Eso sí, no todo es perfecto. Quienes duermen de lado pueden despertarse con dolor en el hombro o la cadera que soporta el peso. Una buena almohada entre las rodillas y otra de soporte cervical pueden aliviar este problema.

Boca arriba: bueno para la columna, malo para los ronquidos
Dormir boca arriba permite que la columna descanse en una posición neutral, evitando tensiones innecesarias en el cuello y la espalda. Además, ayuda a prevenir arrugas faciales, ya que el rostro no está presionado contra la almohada durante horas.

El gran inconveniente es que esta postura favorece los ronquidos y, en algunos casos, puede empeorar la apnea del sueño.

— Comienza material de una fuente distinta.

(* ===== verification/TcSet.v ===== *)
(** * tc_set.c: vertices and edges of the link state database *)

From S2P Require Import Prelude Timer Avl IpAddr KeyTree State Packet LsdbOps Lq RouteTable.

(** ** Sequence number windows *)

Definition TC_ANSN_WINDOW : Z := 256.
Definition TC_SEQNO_WINDOW : Z := 1024.
Definition TC_ANSN_WINDOW_MULT : Z := 4.
Definition TC_SEQNO_WINDOW_MULT : Z := 8.

Definition olsr_seq_inrange_low (beg fin seq : Z) : bool :=
  if beg <? 0 then (seq >=? u16 beg) || (seq <? fin)
  else if fin >=? 65536 then (seq >=? beg) || (seq <? u16 fin)
  else (seq >=? beg) && (seq <? fin).

Definition olsr_seq_inrange_high (beg fin seq : Z) : bool :=
  if beg <? 0 then (seq >? u16 beg) || (seq <=? fin)
  else if fin >=? 65536 then (seq >? beg) || (seq <=? u16 fin)
  else (seq >? beg) && (seq <=? fin).

(** olsr_protocol.h *)
Definition MAXVALUE : Z := 65535.
Definition SEQNO_GREATER_THAN (s1 s2 : Z) : bool :=
  ((s1 >? s2) && (s1 - s2 <=? MAXVALUE / 2)) || ((s2 >? s1) && (s2 - s1 >? MAXVALUE / 2)).

Definition OLSR_TC_EDGE_GC_TIME : Z := 2 * 1000.
Definition OLSR_TC_EDGE_GC_JITTER : Z := 5.
Definition OLSR_TC_VTIME_JITTER : Z := 5.

Section tc_set.
Context {cnf : olsrd_config} {lqh : lq_handler}.

(** ** Vertices *)

Definition new_tc_entry (adr : ip_addr) : tc_entry :=
  {| tc_addr := adr; path_cost := ROUTE_COST_BROKEN; edge_tree := kt_init; prefix_tree := kt_init;
     next_hop := None; edge_gc_timer := None; validity_timer := None; refcount := 0;
     tc_msg_seq := 0; tc_msg_hops := 0; tc_hops := 0; tc_ansn := 0; ignored := 0;
     err_seq := 0; err_seq_valid := false |}.

(** [olsr_add_tc_entry] and [olsr_insert_routing_table] (routing_table.c) call each
    other: the vertex gets a route path for itself. That inner call finds the
    vertex, so [fuel] = 1 is enough for it (theorem [olsr_add_tc_entry_correct]). *)
Fixpoint insert_routing_table (fuel : nat) (dst : ip_addr) (plen : Z) (originator : ip_addr) (origin : Z)
  : OM (option positive) :=
  match fuel with
  | O => crash
  | S fuel =>
      if plen >? maxplen then ret None
      else
        (* olsr_locate_tc_entry(originator) *)
        let* found := olsr_lookup_tc_entry originator in
        let* tc := match found with
                   | Some tc => ret (Some tc)
                   | None =>
                       let* main := gets main_addr in
                       if ipequal ip_version main 0 then ret None
                       else
                         let* tc := malloc_tc (new_tc_entry originator) in
                         do* upd_db (fun d => set_tc_tree (kt_insert (tc_tree d) tc originator) d) in
                         do* olsr_lock_tc_entry tc in
                         let* _ := insert_routing_table fuel originator maxplen originator OLSR_RT_ORIGIN_INT in
                         ret (Some tc)
                   end in
        match tc with
        | None => ret None
        | Some tc => let* rtp := insert_prefix tc dst plen origin in ret (Some rtp)
        end
  end.

Definition olsr_insert_routing_table (dst : ip_addr) (plen : Z) (originator : ip_addr) (origin : Z)
  : OM (option positive) := insert_routing_table 2 dst plen originator origin.

(** [None] when the main address is lost. *)
Definition olsr_add_tc_entry (adr : ip_addr) : OM (option positive) :=
  let* main := gets main_addr in
  if ipequal ip_version main 0 then ret None
  else
    let* tc := malloc_tc (new_tc_entry adr) in
    do* upd_db (fun d => set_tc_tree (kt_insert (tc_tree d) tc adr) d) in
    do* olsr_lock_tc_entry tc in
    let* _ := insert_routing_table 1 adr maxplen adr OLSR_RT_ORIGIN_INT in
    ret (Some tc).

Definition olsr_locate_tc_entry (adr : ip_addr) : OM (option positive) :=
  let* tc := olsr_lookup_tc_entry adr in
  match tc with
  | Some tc => ret (Some tc)
  | None => olsr_add_tc_entry adr
  end.

Definition olsr_init_tc : OM unit :=
  do* upd_db (set_tc_tree kt_init) in
  let* main := gets main_addr in
  let* tc := olsr_add_tc_entry main in
  upd_db (set_tc_myself tc).

(** ** Edges *)

Definition olsr_calc_tc_edge_entry_etx (e : positive) : OM bool :=
  if lq_level <? 1 then ret false
  else
    do* upd_edge e (fun x => set_edge_cost (olsr_calc_tc_cost x) x) in
    ret true.

Definition new_tc_edge (tc : positive) (addr : ip_addr) (ansn : Z) : tc_edge_entry :=
  {| T_dest_addr := addr; edge_inv := None; edge_tc := tc; edge_cost := 0; edge_ansn := ansn;
     edge_linkquality := zero_tc_lq |}.

Definition olsr_add_tc_edge_entry (tc : positive) (addr : ip_addr) (ansn : Z) : OM positive :=
  let* e := malloc_edge (new_tc_edge tc addr ansn) in
  do* upd_tc tc (fun t => set_edge_tree (kt_insert (edge_tree t) e addr) t) in
  do* olsr_lock_tc_entry tc in
  let* tc_neighbor := olsr_lookup_tc_entry addr in
  do* match tc_neighbor with
      | Some n =>
          let* t := get_tc tc in
          let* tc_edge_inv := olsr_lookup_tc_edge n (tc_addr t) in
          match tc_edge_inv with
          | Some f =>
              do* upd_edge f (set_edge_inv (Some e)) in
              upd_edge e (set_edge_inv (Some f))
          | None => ret tt
          end
      | None => ret tt
      end in
  let* _ := olsr_calc_tc_edge_entry_etx e in
  ret e.

Definition olsr_delete_tc_edge_entry (e : positive) : OM unit :=
  let* x := get_edge e in
  let tc := edge_tc x in
  do* upd_tc tc (fun t => set_edge_tree (kt_delete (edge_tree t) e (T_dest_addr x)) t) in
  do* olsr_unlock_tc_entry tc in
  do* match edge_inv x with
      | Some f => upd_edge f (set_edge_inv None)
      | None => ret tt
      end in
  free_edge e.

Definition olsr_delete_outdated_tc_edges (tc : positive) : OM bool :=
  let* es := OLSR_FOR_ALL_TC_EDGE_ENTRIES tc in
  foldM es false (fun retval e =>
    let* t := get_tc tc in
    let* x := get_edge e in
    if SEQNO_GREATER_THAN (tc_ansn t) (edge_ansn x) then
      do* olsr_delete_tc_edge_entry e in ret true
    else ret retval).

(** The loop of [olsr_delete_revoked_tc_edges]: [passed] is [passedLowerBorder]; the
    list is empty after the [break]. *)
Fixpoint revoked_loop (es : list positive) (ansn lower upper : Z) (passed retval : bool) : OM bool :=
  match es with
  | [] => ret retval
  | e :: es =>
      let* x := get_edge e in
      if negb passed && negb (avl_comp_default ip_version lower (T_dest_addr x) <=? 0)
      then revoked_loop es ansn lower upper passed retval
      else if avl_comp_default ip_version upper (T_dest_addr x) <=? 0 then ret retval
      else if SEQNO_GREATER_THAN ansn (edge_ansn x) then
        do* olsr_delete_tc_edge_entry e in
        revoked_loop es ansn lower upper true true
      else revoked_loop es ansn lower upper true retval
  end.

Definition olsr_delete_revoked_tc_edges (tc : positive) (ansn : Z) (lower_border upper_border : ip_addr) : OM bool :=
  let* es := OLSR_FOR_ALL_TC_EDGE_ENTRIES tc in
  let* retval := revoked_loop es ansn lower_border upper_border false false in
  do* when retval (modify (set_changes_topology true)) in
  ret retval.

(** ** Deletion of vertices (of a build without gateway support) *)

Definition olsr_delete_tc_entry (tc : positive) : OM unit :=
  let* t := get_tc tc in
  do* olsr_delete_routing_table (tc_addr t) maxplen (tc_addr t) in
  let* es := OLSR_FOR_ALL_TC_EDGE_ENTRIES tc in
  do* forM_ es olsr_delete_tc_edge_entry in
  let* ps := OLSR_FOR_ALL_PREFIX_ENTRIES tc in
  do* forM_ ps olsr_delete_rt_path in
  do* upd_tc tc (fun t => set_edge_gc_timer None (set_validity_timer None t)) in
  do* upd_db (fun d => set_tc_tree (kt_delete (tc_tree d) tc (tc_addr t)) d) in
  olsr_unlock_tc_entry tc.

Definition olsr_delete_all_tc_entries : OM unit :=
  let* ts := OLSR_FOR_ALL_TC_ENTRIES in
  forM_ ts olsr_delete_tc_entry.

Definition olsr_change_myself_tc : OM unit :=
  let* me := gets (fun st => tc_myself (db st)) in
  let* main := gets main_addr in
  let renew :=
    let* tc := olsr_add_tc_entry main in
    do* upd_db (set_tc_myself tc) in
    modify (set_changes_topology true) in
  match me with
  | Some tc =>
      let* t := get_tc tc in
      if ipequal ip_version (tc_addr t) main then ret tt
      else do* olsr_delete_tc_entry tc in renew
  | None => renew
  end.

(** ** Timer callbacks *)

Definition olsr_expire_tc_entry (tc : positive) : OM unit :=
  do* upd_tc tc (set_validity_timer None) in
  do* olsr_delete_tc_entry tc in
  modify (set_changes_topology true).

Definition olsr_expire_tc_edge_gc (tc : positive) : OM unit :=
  do* upd_tc tc (set_edge_gc_timer None) in
  let* deleted := olsr_delete_outdated_tc_edges tc in
  when deleted (modify (set_changes_topology true)).

(** ** Updates from a TC message *)

(** [olsr_tc_update_edge]: the neighbour read, the new read position and the result;
    [validate] is [olsr_validate_address]. The read position stays before the link
    quality when the address is refused. *)
Definition olsr_tc_update_edge (validate : ip_addr -> bool) (tc : positive) (ansn : Z) (curr : list Z)
  : OM (ip_addr * list Z * bool) :=
  let* r := gets_opt (fun _ => pkt_get_ipaddress curr) in
  let '(neighbor, curr) := r in
  let* tc_edge := olsr_lookup_tc_edge tc neighbor in
  match tc_edge with
  | None =>
      if negb (validate neighbor) then ret (neighbor, curr, false)
      else
        let* e := olsr_add_tc_edge_entry tc neighbor ansn in
        let* curr := olsr_deserialize_tc_lq_pair e curr in
        ret (neighbor, curr, true)
  | Some e =>
      do* upd_edge e (set_edge_ansn ansn) in
      let* curr := if lq_level >? 0 then olsr_deserialize_tc_lq_pair e curr else ret curr in
      let* change := olsr_calc_tc_edge_entry_etx e in
      ret (neighbor, curr, change)
  end.

(** Byte [ipsize - i - 1] of the address set to zero for [i] below [n]. *)
Definition clear_low_bytes (n : nat) (bytes : list Z) : list Z :=
  take (length bytes - n) bytes ++ replicate n 0.

(** One border: [None] is an access outside of the address. *)
Definition tc_border (border : Z) (fill : Z) (addr : list Z) : option (list Z) :=
  if border =? 255 then Some (replicate (length addr) fill)
  else
    let b := u8 (border - 1) in
    let n := Z.to_nat (b / 8) in
    if (length addr <=? n)%nat then None
    else
      let addr := clear_low_bytes n addr in
      let i := (length addr - n - 1)%nat in
      byte ← addr !! i;
      let byte := Z.land byte (u8 (Z.shiftl 255 (Z.land b 7))) in
      let byte := Z.lor byte (u8 (Z.shiftl 1 (Z.land b 7))) in
      Some (<[i := byte]> addr).

(** The addresses are the [ipsize] bytes of the unions; the two results, [None]
    inside when no border is given. *)
Definition olsr_calculate_tc_border (lower_border : Z) (lower_ip : list Z) (upper_border : Z) (upper_ip : list Z)
  : option (option (list Z * list Z)) :=
  if (lower_border =? 0) && (upper_border =? 0) then Some None
  else
    l ← tc_border lower_border 0 lower_ip;
    u ← tc_border upper_border 255 upper_ip;
    Some (Some (l, u)).

End tc_set.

Si sueles roncar fuerte o te han dicho que dejas de respirar por momentos, dormir boca arriba podría no ser lo mejor para ti.

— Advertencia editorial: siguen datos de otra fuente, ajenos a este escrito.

(** ** Loss multiplier *)

(** The value for [addr]: an entry for the address, else one for the null address. *)
Definition mult_value (mults : list (ip_addr * Z)) (addr : ip_addr) : Z :=
  foldl (fun val m =>
    if (ipequal ip_version (fst m) 0 && (val =? 0)) || ipequal ip_version (fst m) addr then snd m else val) 0 mults.

(** The configuration of an interface is found by its pointer, that is, by the
    interface itself. *)
Definition set_loss_link_multiplier (entry : positive) : OM unit :=
  let* l := get_link entry in
  let* name := gets_opt (fun _ => if_name l) in           (* assert(entry->if_name) *)
  let* inter := gets_opt (fun st => if_ifwithname (ifnet st) name) in
  let* cfgs := gets interfaces in
  let cfg_inter :=
    match inter with
    | Some i => find (fun c => bool_decide (interf c = Some i)) cfgs
    | None => None
    end in
  let val := match cfg_inter with Some c => mult_value (lq_mult c) (neighbor_iface_addr l) | None => 0 end in
  upd_link entry (set_link_loss_multiplier (if val =? 0 then LINK_LOSS_MULTIPLIER else val)).

(** ** Timers of a link *)

Definition olsr_set_link_timer (link : positive) (rel_timer : Z) : OM unit :=
  let* l := get_link link in
  let* t := olsr_set_timer (link_timer l) rel_timer OLSR_LINK_JITTER OLSR_TIMER_ONESHOT in
  upd_link link (set_link_timer t).

Definition olsr_set_link_sym_timer (link : positive) (rel_timer : Z) : OM unit :=
  let* l := get_link link in
  let* t := olsr_set_timer (link_sym_timer l) rel_timer OLSR_LINK_SYM_JITTER OLSR_TIMER_ONESHOT in
  upd_link link (set_link_sym_timer t).

Definition olsr_set_link_loss_timer (link : positive) (rel_timer : Z) : OM unit :=
  let* l := get_link link in
  let* t := olsr_set_timer (link_loss_timer l) rel_timer OLSR_LINK_LOSS_JITTER OLSR_TIMER_PERIODIC in
  upd_link link (set_link_loss_timer t).

(** ** Deletion *)

Definition olsr_delete_link_entry (link : positive) : OM unit :=
  let* l := get_link link in
  let* me := gets_opt (fun st => tc_myself (db st)) in
  let* tc_edge := olsr_lookup_tc_edge me (neighbor_iface_addr l) in
  do* match tc_edge with
      | Some e => olsr_delete_tc_edge_entry e
      | None => ret tt
      end in
  let* n := get_nbr (link_neighbor l) in
  do* (if linkcount n =? 1 then
         let* _ := olsr_delete_neighbor_table (neighbor_main_addr n) in ret tt
       else upd_nbr (link_neighbor l) (fun n => set_linkcount (s32 (linkcount n - 1)) n)) in
  do* upd_link link (fun l =>
        set_link_loss_timer None (set_link_hello_timer None (set_link_sym_timer None (set_link_timer None l)))) in
  do* modify (fun st => set_link_entry_head (filter (fun p => p <> link) (link_entry_head st)) st) in
  do* modify (fun st => set_links (delete link (links st)) st) in
  modify (set_changes_neighborhood true).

Boca abajo: la más polémica de todas
Aunque muchas personas encuentran alivio y comodidad durmiendo boca abajo, los especialistas coinciden en que es una de las posiciones menos saludables. Esto se debe a que obliga al cuello a girar hacia un lado durante horas, lo que puede provocar rigidez, dolor cervical y problemas en la columna.

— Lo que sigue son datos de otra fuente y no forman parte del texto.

Record edges_removed (D : gset positive) (d d' : lsdb) : Prop := {
  er_wf : lsdb_wf d';
  er_tcs : tc_rest <$> tcs d' = tc_rest <$> tcs d;
  er_dom : dom (edges d') = dom (edges d) ∖ D;
  er_edges g y' : edges d' !! g = Some y' ->
    exists y, edges d !! g = Some y /\ set_edge_inv None y' = set_edge_inv None y;
  er_rtps : rtps d' = rtps d;
  er_rts : rts d' = rts d;
  er_tc_tree : tc_tree d' = tc_tree d;
  er_tc_myself : tc_myself d' = tc_myself d;
  er_routingtree : routingtree d' = routingtree d;
  er_version : routingtree_version d' = routingtree_version d;
  er_inetgw : current_inetgw d' = current_inetgw d;
  er_kernel : kernel_state d' = kernel_state d;
}.

Lemma edges_removed_refl d : lsdb_wf d -> edges_removed ∅ d d.
Proof. intros Hwf. split; try done; [by rewrite difference_empty_L|eauto]. Qed.

Lemma edges_removed_trans D1 D2 d1 d2 d3 :
  edges_removed D1 d1 d2 -> edges_removed D2 d2 d3 -> edges_removed (D1 ∪ D2) d1 d3.
Proof.
  intros [A1 A2 A3 A4 A5 A6 A7 A8 A9 A10 A11 A12] [B1 B2 B3 B4 B5 B6 B7 B8 B9 B10 B11 B12].
  split; try congruence; [rewrite B3, A3; set_solver|].
  intros g y3 (y2 & H2 & E2)%B4. apply A4 in H2 as (y1 & H1 & E1). exists y1. split; congruence.
Qed.

Lemma rest_lookup {d d' p t'} :
  tc_rest <$> tcs d' = tc_rest <$> tcs d -> tcs d' !! p = Some t' ->
  exists t, tcs d !! p = Some t /\ tc_rest t' = tc_rest t.
Proof.
  intros E Hp. apply (f_equal (lookup p)) in E. rewrite !lookup_fmap, Hp in E.
  destruct (tcs d !! p) as [t|]; [|done]. simpl in E. apply (inj Some) in E. by exists t.
Qed.

Lemma alter_insert_same {A} (f : A -> A) p x (m : gmap positive A) : m !! p = Some x -> alter f p m = <[p := f x]> m.
Proof.
  intros Hp. apply map_eq. intros q. destruct (decide (q = p)) as [->|Hn].
  - by rewrite lookup_alter_eq, Hp, lookup_insert_eq.
  - by rewrite lookup_alter_ne, lookup_insert_ne.
Qed.

Lemma wp_clear_inverse inv (Q : unit -> olsr_state -> Prop) st :
  (forall f, inv = Some f -> is_Some (edges (db st) !! f)) ->
  Q tt (set_db (set_edges (match inv with Some f => alter (set_edge_inv None) f (edges (db st)) | None => edges (db st) end) (db st)) st) ->
  wp (match inv with Some f => upd_edge f (set_edge_inv None) | None => ret tt end) Q st.
Proof.
  intros Hf HQ. destruct inv as [f|].
  - destruct (Hf f eq_refl) as [y Hy]. eapply wp_upd_edge; [exact Hy|].
    by rewrite <- (alter_insert_same (set_edge_inv None)).
  - apply wp_ret. assert (set_db (set_edges (edges (db st)) (db st)) st = st) as <-; [|done].
    destruct_state st. reflexivity.
Qed.

Lemma wp_delete_edge e x st :
  lsdb_wf (db st) -> edges (db st) !! e = Some x ->
  wp (olsr_delete_tc_edge_entry e) (fun _ st' => edges_removed {[e]} (db st) (db st') /\ st' = set_db (db st') st) st.
Proof.
  intros Hwf Hx. destruct (dw_edge_tc _ Hwf _ _ Hx) as [t Ht].
  destruct (dw_refs _ Hwf _ _ Ht) as [Hr1 Hr2].
  destruct (tree_delete (edge_tree t) (edge_of (db st) (edge_tc x))
    (fun g a => edge_of (db st) (edge_tc x) g a /\ g <> e) e (T_dest_addr x)) as [_ Hlen]; try done.
  { by eapply dw_edges. } { by exists x. }
  assert (forall f, edge_inv x = Some f -> is_Some (edges (db st) !! f)) as Hinv.
  { intros f Ef. assert (inverse (db st) e f) as (y & y' & _ & _ & _ & Hy & _)%(dw_inv _ Hwf) by (by exists x). by eexists. }
  unfold olsr_delete_tc_edge_entry. wp_step. eapply wp_get_edge; [exact Hx|].
  wp_step. eapply wp_upd_tc; [exact Ht|].
  wp_step. eapply wp_unlock; [apply lookup_insert_eq|unfold degree in *; simpl; lia|]. simpl. rewrite insert_insert_eq.
  wp_step. apply wp_clear_inverse; [exact Hinv|]. simpl.
  set (m := match edge_inv x with Some f => alter (set_edge_inv None) f (edges (db st)) | None => edges (db st) end).
  assert (exists x', m !! e = Some x') as [x' Hx'].
  { unfold m. destruct (edge_inv x) as [f|]; [|by eexists]. destruct (decide (e = f)) as [->|Hn].
    - rewrite lookup_alter_eq, Hx. by eexists.
    - rewrite lookup_alter_ne by done. by eexists. }
  eapply wp_free_edge; [exact Hx'|]. simpl. split; [|done].
  assert (dom m = dom (edges (db st))) as Hdom. { unfold m. by destruct (edge_inv x); rewrite ?dom_alter_L. }
  split; try done.
  - by eapply (delete_edge_wf (db st)).
  - simpl. rewrite fmap_insert. apply insert_id. by rewrite lookup_fmap, Ht.
  - simpl. by rewrite dom_delete_L, Hdom.
  - simpl. intros g y'. rewrite lookup_delete_Some. unfold m. intros [_ Hg]. destruct (edge_inv x) as [f|]; [|by eauto].
    destruct (decide (g = f)) as [->|Hn]; [|rewrite lookup_alter_ne in Hg by done; by eauto].
    rewrite lookup_alter_eq, fmap_Some in Hg. destruct Hg as (y & Hy & ->). by exists y.
Qed.

Lemma er_lookup D d d' e x :
  edges_removed D d d' -> edges d !! e = Some x -> e ∉ D ->
  exists x', edges d' !! e = Some x' /\ set_edge_inv None x' = set_edge_inv None x.
Proof.
  intros Hr Hx He. assert (e ∈ dom (edges d')) as [x' Hx']%elem_of_dom.
  { rewrite (er_dom _ _ _ Hr), elem_of_difference. split; [|done]. apply elem_of_dom. by eexists. }
  exists x'. split; [done|]. destruct (er_edges _ _ _ Hr _ _ Hx') as (y & Hy & E). congruence.
Qed.

Lemma edge_static_fields x x' : set_edge_inv None x' = set_edge_inv None x ->
  T_dest_addr x' = T_dest_addr x /\ edge_tc x' = edge_tc x /\ edge_ansn x' = edge_ansn x.
Proof. by intros [=]. Qed.

(** The edges of a vertex, in the order of the tree. *)
Lemma edge_list d tc t : lsdb_wf d -> tcs d !! tc = Some t ->
  NoDup (map fst (kt_walk (edge_tree t))) /\
  (forall e, e ∈ map fst (kt_walk (edge_tree t)) <-> exists x, edges d !! e = Some x /\ edge_tc x = tc).
Proof.
  intros Hwf Ht. pose proof (dw_edges _ Hwf _ _ Ht) as Hok. split; [by eapply tree_nodup|].
  intros e. rewrite (tree_ptrs (kt_wf := awf) _ _ e Hok). unfold edge_of. naive_solver.
Qed.

(** The edges among [es] whose sequence number is older than [ansn]. *)
Definition outdated (d : lsdb) (ansn : Z) (e : positive) : bool :=
  match edges d !! e with Some x => SEQNO_GREATER_THAN ansn (edge_ansn x) | None => false end.
Definition outdated_set (d : lsdb) (ansn : Z) (es : list positive) : gset positive :=
  list_to_set (filter (fun e => outdated d ansn e = true) es).

Lemma elem_of_outdated d ansn es e : e ∈ outdated_set d ansn es <-> outdated d ansn e = true /\ e ∈ es.
Proof. unfold outdated_set. by rewrite elem_of_list_to_set, list_elem_of_filter. Qed.

(** A loop over edges has dealt with all but [rest]. *)
Record removing (st : olsr_state) (X : gset positive) (rest : list positive) (st' : olsr_state) : Prop := {
  rm_removed : edges_removed (X ∖ list_to_set rest) (db st) (db st');
  rm_state : st' = set_db (db st') st;
  rm_nodup : NoDup rest;
}.

Lemma removing_init st X rest : lsdb_wf (db st) -> NoDup rest -> (forall e, e ∈ X -> e ∈ rest) -> removing st X rest st.
Proof.
  intros Hwf Hnd HX. split; [|by destruct st|done].
  assert (X ∖ list_to_set rest = ∅) as -> by set_solver. by apply edges_removed_refl.
Qed.

Lemma removing_skip st X e rest st' : e ∉ X -> removing st X (e :: rest) st' -> removing st X rest st'.
Proof.
  intros He [H1 H2 [_ H3]%NoDup_cons]. split; [|done|done].
  by assert (X ∖ list_to_set rest = X ∖ list_to_set (e :: rest)) as -> by set_solver.
Qed.

Lemma removing_delete st X e rest st' st2 :
  e ∈ X -> removing st X (e :: rest) st' -> edges_removed {[e]} (db st') (db st2) -> st2 = set_db (db st2) st' ->
  removing st X rest st2.
Proof.
  intros He [H1 H2 [Hn H3]%NoDup_cons] Hr Hs. split; [|by rewrite Hs, H2|done].
  assert (X ∖ list_to_set rest = (X ∖ list_to_set (e :: rest)) ∪ {[e]}) as ->.
  { apply set_eq. intros g. destruct (decide (g = e)) as [->|]; set_solver. }
  by eapply edges_removed_trans.
Qed.

Lemma removing_lookup st X e rest st' x :
  removing st X (e :: rest) st' -> edges (db st) !! e = Some x ->
  exists x', edges (db st') !! e = Some x' /\ T_dest_addr x' = T_dest_addr x /\ edge_tc x' = edge_tc x /\
    edge_ansn x' = edge_ansn x.
Proof.
  intros H Hx. destruct (er_lookup _ _ _ _ _ (rm_removed _ _ _ _ H) Hx) as (x' & Hx' & E); [set_solver|].
  exists x'. split; [done|]. by apply edge_static_fields.
Qed.

(** *** olsr_delete_outdated_tc_edges *)

Lemma wp_delete_outdated tc t st :
  lsdb_wf (db st) -> tcs (db st) !! tc = Some t ->
  wp (olsr_delete_outdated_tc_edges tc) (fun r st' =>
    let X := outdated_set (db st) (tc_ansn t) (map fst (kt_walk (edge_tree t))) in
    edges_removed X (db st) (db st') /\ st' = set_db (db st') st /\ (r = true <-> X <> ∅)) st.
Proof.
  intros Hwf Ht. destruct (edge_list _ _ _ Hwf Ht) as [Hnd Hin].
  unfold olsr_delete_outdated_tc_edges, OLSR_FOR_ALL_TC_EDGE_ENTRIES. wp_step. wp_step.
  eapply wp_get_tc; [exact Ht|]. wp_step. revert Hnd Hin. generalize (map fst (kt_walk (edge_tree t))) as es. intros es Hnd Hin.
  set (X := outdated_set _ _ es).
  apply (wp_foldM _ _ _ (fun rest r st' => removing st X rest st' /\ (forall e, e ∈ rest -> e ∈ es) /\
    (r = true <-> exists e, e ∈ X /\ e ∉ rest))).
  - split; [apply removing_init; try done; by intros e [_ ?]%elem_of_outdated|]. split; [done|].
    split; [done|]. intros (e & [_ ?]%elem_of_outdated & ?). done.
  - intros e rest r st' (Hrm & Hrest & Hret).
    assert (forall g, g ∈ rest -> g ∈ es) as Hrest' by (intros g Hg; apply Hrest; by right).
    assert (e ∈ es) as He by (apply Hrest; left). apply Hin in He as (x & Hx & Htc).
    destruct (removing_lookup _ _ _ _ _ _ Hrm Hx) as (x' & Hx' & _ & Etc & Eansn).
    destruct (rest_lookup (eq_sym (er_tcs _ _ _ (rm_removed _ _ _ _ Hrm))) Ht) as (t' & Ht' & Et).
    assert (tc_ansn t' = tc_ansn t) as Ean by (by injection Et).
    assert (e ∈ X <-> SEQNO_GREATER_THAN (tc_ansn t) (edge_ansn x) = true) as HX.
    { unfold X. rewrite elem_of_outdated. unfold outdated. rewrite Hx. split; [by intros [? _]|]. intros. split; [done|].
      apply Hrest. left. }
    assert (e ∉ rest) as Hne by (by pose proof (rm_nodup _ _ _ _ Hrm) as [? _]%NoDup_cons).
    wp_step. eapply wp_get_tc; [exact Ht'|]. wp_step. eapply wp_get_edge; [exact Hx'|].
    rewrite Ean, Eansn. destruct (SEQNO_GREATER_THAN _ _).
    + wp_step. eapply wp_mono; [apply (wp_delete_edge e x'); [apply Hrm|done]|].
      intros _u st2 [Hr2 Hst2]. apply wp_ret. split; [|split; [done|]].
      * eapply removing_delete; try done. by apply HX.
      * split; [|done]. intros _. exists e. split; [by apply HX|done].
    + apply wp_ret. assert (e ∉ X) as HeX by (by rewrite HX). split; [by eapply removing_skip|]. split; [done|].
      rewrite Hret. setoid_rewrite not_elem_of_cons. split; intros (g & Hg & Hn).
      * exists g. by destruct Hn.
      * exists g. split; [done|]. split; [|done]. by intros ->.
  - intros r st' (Hrm & _ & Hret). split; [|split; [apply Hrm|]].
    + pose proof (rm_removed _ _ _ _ Hrm) as H. simpl in H. by rewrite difference_empty_L in H.
    + rewrite Hret. split.
      * intros (e & He & _) E. rewrite E in He. set_solver.
      * intros He. destruct (set_choose_or_empty X) as [[e H]|H]; [|by apply leibniz_equiv in H].
        exists e. split; [done|]. apply not_elem_of_nil.
Qed.

(** *** olsr_delete_revoked_tc_edges *)

Definition dest_of (d : lsdb) (e : positive) : ip_addr := default 0 (T_dest_addr <$> edges d !! e).
Definition cmp_default : ip_addr -> ip_addr -> Z := avl_comp_default ip_version.

(** Between the borders: the lower one included, the upper one excluded. *)
Definition in_borders (d : lsdb) (lower upper : ip_addr) (e : positive) : bool :=
  (cmp_default lower (dest_of d e) <=? 0) && negb (cmp_default upper (dest_of d e) <=? 0).

Definition revoked_set (d : lsdb) (ansn : Z) (lower upper : ip_addr) (es : list positive) : gset positive :=
  outdated_set d ansn (filter (fun e => in_borders d lower upper e = true) es).

Lemma elem_of_revoked d ansn lower upper es e :
  e ∈ revoked_set d ansn lower upper es <-> outdated d ansn e = true /\ in_borders d lower upper e = true /\ e ∈ es.
Proof. unfold revoked_set. by rewrite elem_of_outdated, list_elem_of_filter. Qed.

Sin embargo, tiene un punto a favor: puede ayudar a reducir los ronquidos. Si decides dormir boca abajo, lo ideal es utilizar una almohada muy delgada o incluso prescindir de ella para no forzar demasiado el cuello.

La posición fetal: como volver al útero materno
La postura fetal, esa en la que te enroscas sobre ti mismo, es muy común. Puede brindar una gran sensación de seguridad y comodidad, sobre todo en personas que sufren de ansiedad o estrés. También ayuda a disminuir los ronquidos y es una buena opción para embarazadas.

El detalle negativo es que, si te encoges demasiado, puedes limitar la respiración profunda y provocar rigidez al despertar. Lo recomendable es mantener una versión más “relajada” de la posición fetal, sin doblar excesivamente el cuerpo.

El impacto en la salud más allá del sueño
La postura que eliges al dormir no solo afecta a tu descanso, también puede influir en otros aspectos de tu vida diaria. Por ejemplo, una mala posición puede ser la causa de dolores crónicos de espalda, cuello o cabeza. Asimismo, puede tener un impacto en la digestión, la circulación e incluso en la piel, ya que el contacto constante con la almohada acelera la aparición de arrugas y marcas.

Algo que muchos desconocen es que la posición al dormir también puede relacionarse con el estado de ánimo. Dormir mal o en una postura incómoda puede traducirse en irritabilidad, fatiga y falta de concentración durante el día.

Consejos prácticos para mejorar tu descanso

  • Elige una almohada adecuada según tu postura favorita: más firme y alta si duermes de lado, fina si duermes boca abajo y de soporte medio si duermes boca arriba.

  • No subestimes la importancia del colchón: uno demasiado duro o blando puede empeorar cualquier postura.

  • Escucha a tu cuerpo: si despiertas con dolor en la misma zona todos los días, probablemente la postura en la que duermes no es la adecuada para ti.

Dormir bien es mucho más que cerrar los ojos y desconectar del mundo. La postura que adoptamos noche tras noche puede convertirse en una aliada de nuestra salud o, si la descuidamos, en un enemigo silencioso. Prestar atención a estos detalles es invertir en bienestar y calidad de vida.